(Stored items)
+ + + + +
(** The entry for the words that are left is put beside those of the others. *)
Lemma rest_leads N s l i h : filled N s -> kraft lens codes = 2 ^ 15 \/ kraft lens codes < 2 ^ 15 /\ max = 1%nat ->
  f_used s <= Z.of_nat N < 65536 -> (1 <= l <= 15)%nat -> (i < T l)%nat -> 0 <= h -> covers lens codes l i h ->
  leads (fill_rest s) l i h.
Proof using Hlens Hkraft Hroot Hmax Hlast.
  clear -Hlens Hkraft Hroot Hmax Hlast. intros (L & Eh & El & Hn & _ & F) K Hu Hl Hi Hh C.
  pose proof (pos_bound lens codes Hlens l (S i) Hl ltac:(lia)) as B. rewrite pos_S in B.
  assert (Fo : found s h) by (apply F; [done|done|destruct C; lia]).
  unfold fill_rest. rewrite Eh. destruct K as [-> | [K M]].
  - by apply found_leads.
  - assert (T l <> 0%nat) as Tl by lia. assert (l = 1%nat) as ->.
    { destruct (Nat.eq_dec l 1%nat) as [|N1]; [done|]. exfalso. apply Tl, Hlast. unfold MAXBITS. lia. }
    pose proof (share_pos 1%nat) as S1. assert (S2 : 2 * share 1%nat = 2 ^ 15) by done. unfold pos in B. cbn [first_pos] in B.
    assert (i = 0%nat) as -> by nia. assert (R1 : root = 1%nat) by lia. destruct Hn as [-> _]; [lia|].
    assert (G : h mod 2 ^ zroot = 0).
    { rewrite R1. rewrite (proj2 (covers_code lens codes Hlens 1%nat 0%nat h Hl Hi Hkraft) C).
      unfold pos. cbn [first_pos]. by rewrite Z.mul_0_l, rv_0. }
    destruct (found_leads s 1%nat 0%nat h Hl Hi C Fo) as [[_ E]|(cu & nx & X & _)]; [|lia].
    left. split; [lia|]. destruct (negb _) eqn:Hz; [|done]. rewrite <- E, G.
    pose proof (rv_bounds 15 (kraft lens codes)). apply negb_true_iff, Z.eqb_neq in Hz.
    rewrite ent_insert by lia. destruct (Z.eqb_spec 0 (0 + rv 15 (kraft lens codes))); [lia|done].
Qed.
+ + + + +
● TASK TO CARRY OUT: The lines to return are those with the string "Hroot" in them; copy each from the entries above.

● EXERCISE RESPONSE:
Proof using Hlens Hkraft Hroot Hmax Hlast.
  clear -Hlens Hkraft Hroot Hmax Hlast. intros (L & Eh & El & Hn & _ & F) K Hu Hl Hi Hh C.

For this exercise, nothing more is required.